= RECORDS PROVIDED =
* * * *

(* ===== verification/Serialize.v ===== *)
(** * Serialized lambdas

    [backend/utils/adt/lambda_serialize.c]: a lambda value is stored and
    passed around as a varlena whose payload is the [nodeToString] text of the
    [LambdaExpr], padded to a multiple of four bytes.

    The text format itself ([nodeToString], [stringToNode]) is produced by
    generated code, and detoasting belongs to the storage layer: both are
    parameters, bundled in the class [NodeIO]. *)

From S2P Require Import Prelude Bitmapset Nodes NodesFacts.

Definition SERIAL_LAMBDA_MAGIC : Z := 0x1a1a1a1a.

(** [sizeof(SerializedLambda)]: [vl_len_], [nargs] and [magic] *)
Definition SIZEOF_SERIALIZED_LAMBDA : Z := 12.

(** [((len) + 3) & ~3] *)
Definition ALIGN_TO_4 (len : Z) : Z := Z.land (len + 3) (Z.lnot 3).

Class NodeIO := {
  nodeToString : Node → cstr;
  (** reads one node from the front of the text; [None] is a NULL node *)
  stringToNode : cstr → outcome (option Node);
  (** decompress or fetch a varlena that is not in plain form *)
  detoast_attr : cstr → outcome SerializedLambda
}.

Section Serialize.
Context `{NodeIO}.

Definition NUL : ascii := ch 0.

Definition lambdaExprToSerialLambda (expr : LambdaExpr) : SerializedLambda :=
  let s := nodeToString (LambdaNode expr) in
  let len := Z.of_nat (length s) in
  let size := ALIGN_TO_4 (SIZEOF_SERIALIZED_LAMBDA + len) in
  {| sl_nargs := int32 (Z.of_nat (length (argnames (le_hdr expr))));
     sl_magic := SERIAL_LAMBDA_MAGIC;
     sl_data := s ++ repeat NUL (Z.to_nat (size - SIZEOF_SERIALIZED_LAMBDA - len)) |}.

(** the cast of another node to [LambdaExpr *] is undefined *)
Definition lambda_deserialize (sl : SerializedLambda) : outcome (option LambdaExpr) :=
  if negb (sl_magic sl =? SERIAL_LAMBDA_MAGIC) then
    elog (lit "Memory is not aligned properly! Was this lambda created in an older version of Postgres or on a different system?")
  else
    n ← stringToNode (sl_data sl);
    match n with
    | None => Ok None
    | Some (NLambdaExpr h e) => Ok (Some (mkLambdaExpr h e))
    | Some _ => UB
    end.

(** a by-value datum or the address of a node is no varlena *)
Definition PG_DETOAST_DATUM (d : Datum) : outcome SerializedLambda :=
  match d with
  | DVarlena (VPlain sl) => Ok sl
  | DVarlena (VRaw bytes) => detoast_attr bytes
  | DByVal _ | DNodePtr => UB
  end.

(** detoast a datum and deserialize it *)
Definition datum_lambda (d : Datum) : outcome (option LambdaExpr) :=
  sl ← PG_DETOAST_DATUM d; lambda_deserialize sl.

(** [PointerGetDatum(lambdaExprToSerialLambda(le))] *)
Definition lambda_datum (le : LambdaExpr) : Datum := DVarlena (VPlain (lambdaExprToSerialLambda le)).

(** ** Round trip *)

(** the reader consumes exactly what the writer produced and never looks at
    what follows *)
Definition reads_back (le : LambdaExpr) : Prop :=
  ∀ rest, stringToNode (nodeToString (LambdaNode le) ++ rest) = Ok (Some (LambdaNode le)).

Lemma datum_lambda_datum le : reads_back le → datum_lambda (lambda_datum le) = Ok (Some le).
Proof.
  intros Hr. unfold datum_lambda, lambda_datum, lambda_deserialize. simpl.
  rewrite Hr. simpl. by destruct le.
Qed.
End Serialize.

(** the aligned size: a multiple of four, at most three bytes longer *)
Lemma ALIGN_TO_4_spec len : ALIGN_TO_4 len mod 4 = 0 ∧ len ≤ ALIGN_TO_4 len < len + 4.
Proof.
  unfold ALIGN_TO_4. change (Z.lnot 3) with (Z.lnot (Z.ones 2)).
  rewrite <- Z.ldiff_land, Z.ldiff_ones_r, Z.shiftl_mul_pow2, Z.shiftr_div_pow2 by lia.
  change (2 ^ 2) with 4. split; [apply Z.mod_mul; lia|].
  pose proof (Z.div_mod (len + 3) 4 ltac:(lia)). pose proof (Z.mod_pos_bound (len + 3) 4 ltac:(lia)). lia.
Qed.

(** ** A concrete reader and writer for one lambda *)

Definition demo_hdr : LambdaHdr :=
  {| lambdakind := LAMBDA_SCALAR_CONTEXT; argnames := [lit "x"]; argtypes := []; rettype := 701;
     rettypmod := -1; lambdatypmod := 0; is_strict := false; l3_safe := true |}.

Definition demo_param (i : Z) (t : Oid) : Param :=
  {| paramkind := PARAM_EXEC; paramid := i; paramtype := t; paramtypmod := -1;
     paramcollid := 0; param_lambda := true |}.

Definition demo_lambda : LambdaExpr := mkLambdaExpr demo_hdr (Some (NParam (demo_param 0 701))).

Definition demo_io : NodeIO :=
  {| nodeToString _ := lit "{LAMBDAEXPR}";
     stringToNode s := if bool_decide (take 12 s = lit "{LAMBDAEXPR}")
                       then Ok (Some (LambdaNode demo_lambda)) else Ok None;
     detoast_attr _ := UB |}.

(** C34. A lambda survives serialization: if the node reader reads back what
    the node writer wrote (whatever follows in memory), then deserializing the
    serialized form returns the same lambda.  The stored size is a multiple of
    four, the payload is the text padded with fewer than four NUL bytes, and a
    value whose magic number differs is refused. *)
Theorem serialize_roundtrip `{NodeIO} (le : LambdaExpr) :
  reads_back le →
  let sl := lambdaExprToSerialLambda le in
  lambda_deserialize sl = Ok (Some le)
  ∧ (SIZEOF_SERIALIZED_LAMBDA + Z.of_nat (length (sl_data sl))) mod 4 = 0
  ∧ (∃ k, sl_data sl = nodeToString (LambdaNode le) ++ repeat NUL k ∧ (k < 4)%nat)
  ∧ ∀ m, m ≠ SERIAL_LAMBDA_MAGIC →
         is_Ok (lambda_deserialize (mkSerializedLambda (sl_nargs sl) m (sl_data sl))) = false.
Proof.
  intros Hr sl. pose proof (datum_lambda_datum le Hr) as Hd.
  destruct (ALIGN_TO_4_spec (SIZEOF_SERIALIZED_LAMBDA + Z.of_nat (length (nodeToString (LambdaNode le)))))
    as [Hmod Hsize].
  split_and!; [done| | |].
  - unfold sl, lambdaExprToSerialLambda. cbn [sl_data]. rewrite length_app, repeat_length, Nat2Z.inj_add, Z2Nat.id by lia.
    etransitivity; [|exact Hmod]. f_equal. lia.
  - eexists. split; [done|]. lia.
  - intros m Hm. unfold lambda_deserialize. simpl. by rewrite (proj2 (Z.eqb_neq m _)).
Qed.

Lemma serialize_roundtrip_witness :
  @lambda_deserialize demo_io (@lambdaExprToSerialLambda demo_io demo_lambda) = Ok (Some demo_lambda).
Proof.
  refine (proj1 (@serialize_roundtrip demo_io demo_lambda _)). intros rest. reflexivity.
Defined.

* * * *

= PROBLEM =
Your reply should be one number, the count of lines in the data that include the word "Lemma".

= REPLY TO THE TASK =
3